◆ **Work task**: Copy each line in the data that includes the word "isContinuation".

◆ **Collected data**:
-*-*-

Lemma decode3_ge (b0 b1 b2 : ascii) (u : Z) : decode3 b0 b1 b2 = Some u -> 128 <= u.
Proof.
  unfold decode3.
  destruct ((224 <=? byte b0)%Z && (byte b0 <? 240)%Z && isContinuation b1
            && isContinuation b2); [|discriminate].
  cbn zeta.
  destruct (Z.leb_spec 2048 ((byte b0 - 224) * 4096 + (byte b1 - 128) * 64
                             + (byte b2 - 128))); [|discriminate].
  destruct (negb _); [|discriminate]. simpl. intros [= <-]. lia.
Qed.

Lemma decode4_ge (b0 b1 b2 b3 : ascii) (cp : Z) :
  decode4 b0 b1 b2 b3 = Some cp -> 65536 <= cp.
Proof.
  unfold decode4.
  destruct ((240 <=? byte b0)%Z && (byte b0 <? 245)%Z && isContinuation b1
            && isContinuation b2 && isContinuation b3); [|discriminate].
  cbn zeta.
  destruct (Z.leb_spec 65536 ((byte b0 - 240) * 262144 + (byte b1 - 128) * 4096
                              + (byte b2 - 128) * 64 + (byte b3 - 128)));
    [|discriminate].
  destruct (_ <? 1114112)%Z; [|discriminate]. simpl. intros [= <-]. lia.
Qed.

(** What the decoder reads first off a string that starts with a byte
    from 128 on: one or two code units, none below 128, and it goes on
    behind the bytes read. *)
Lemma codeUnits_first (b0 : ascii) (s1 : string) :
  (byte b0 <? 128)%Z = false ->
  exists chunk rest ws,
    String b0 s1 = (chunk ++ rest)%string /\
    (String.length rest < String.length (String b0 s1))%nat /\
    codeUnits (String b0 s1) = ws ++ codeUnits rest /\
    ws <> [] /\ Forall (fun w => 128 <= w) ws.
Proof.
  intros H0.
  assert (Hbad : forall s, s = s1 ->
            codeUnits (String b0 s1) = REPLACEMENT :: codeUnits s1 ->
            exists chunk rest ws,
              String b0 s1 = (chunk ++ rest)%string /\
              (String.length rest < String.length (String b0 s1))%nat /\
              codeUnits (String b0 s1) = ws ++ codeUnits rest /\
              ws <> [] /\ Forall (fun w => 128 <= w) ws).
  { intros s _ Heq. exists (String b0 EmptyString), s1, [REPLACEMENT].
    split; [reflexivity|]. split; [simpl; lia|]. split; [exact Heq|].
    split; [discriminate|]. constructor; [unfold REPLACEMENT; lia|constructor]. }
  destruct s1 as [|b1 s2].
  { apply (Hbad EmptyString eq_refl). now apply codeUnits_alone. }
  destruct (decode2 b0 b1) as [u|] eqn:H2.
  { exists (String b0 (String b1 EmptyString)), s2, [u].
    split; [reflexivity|]. split; [simpl; lia|].
    split; [now apply codeUnits_two|]. split; [discriminate|].
    constructor; [now apply (decode2_ge b0 b1)|constructor]. }
  destruct s2 as [|b2 s3].
  { apply (Hbad _ eq_refl). now apply codeUnits_bad2. }
  destruct (decode3 b0 b1 b2) as [u|] eqn:H3.
  { exists (String b0 (String b1 (String b2 EmptyString))), s3, [u].
    split; [reflexivity|]. split; [simpl; lia|].
    split; [now apply codeUnits_three|]. split; [discriminate|].
    constructor; [now apply (decode3_ge b0 b1 b2)|constructor]. }
  destruct s3 as [|b3 s4].
  { apply (Hbad _ eq_refl). now apply codeUnits_bad3. }
  destruct (decode4 b0 b1 b2 b3) as [cp|] eqn:H4.
  { exists (String b0 (String b1 (String b2 (String b3 EmptyString)))), s4,
      [55296 + (cp - 65536) / 1024; 56320 + (cp - 65536) mod 1024].
    split; [reflexivity|]. split; [simpl; lia|].
    split; [now apply codeUnits_four|]. split; [discriminate|].
    apply decode4_ge in H4.
    pose proof (Z.div_pos (cp - 65536) 1024 ltac:(lia) ltac:(lia)).
    pose proof (Z.mod_pos_bound (cp - 65536) 1024 ltac:(lia)).
    repeat constructor; lia. }
  apply (Hbad _ eq_refl). now apply codeUnits_bad4.
Qed.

-*-*-

◆ **Completed exercise**:
  destruct ((224 <=? byte b0)%Z && (byte b0 <? 240)%Z && isContinuation b1
            && isContinuation b2); [|discriminate].
  destruct ((240 <=? byte b0)%Z && (byte b0 <? 245)%Z && isContinuation b1
            && isContinuation b2 && isContinuation b3); [|discriminate].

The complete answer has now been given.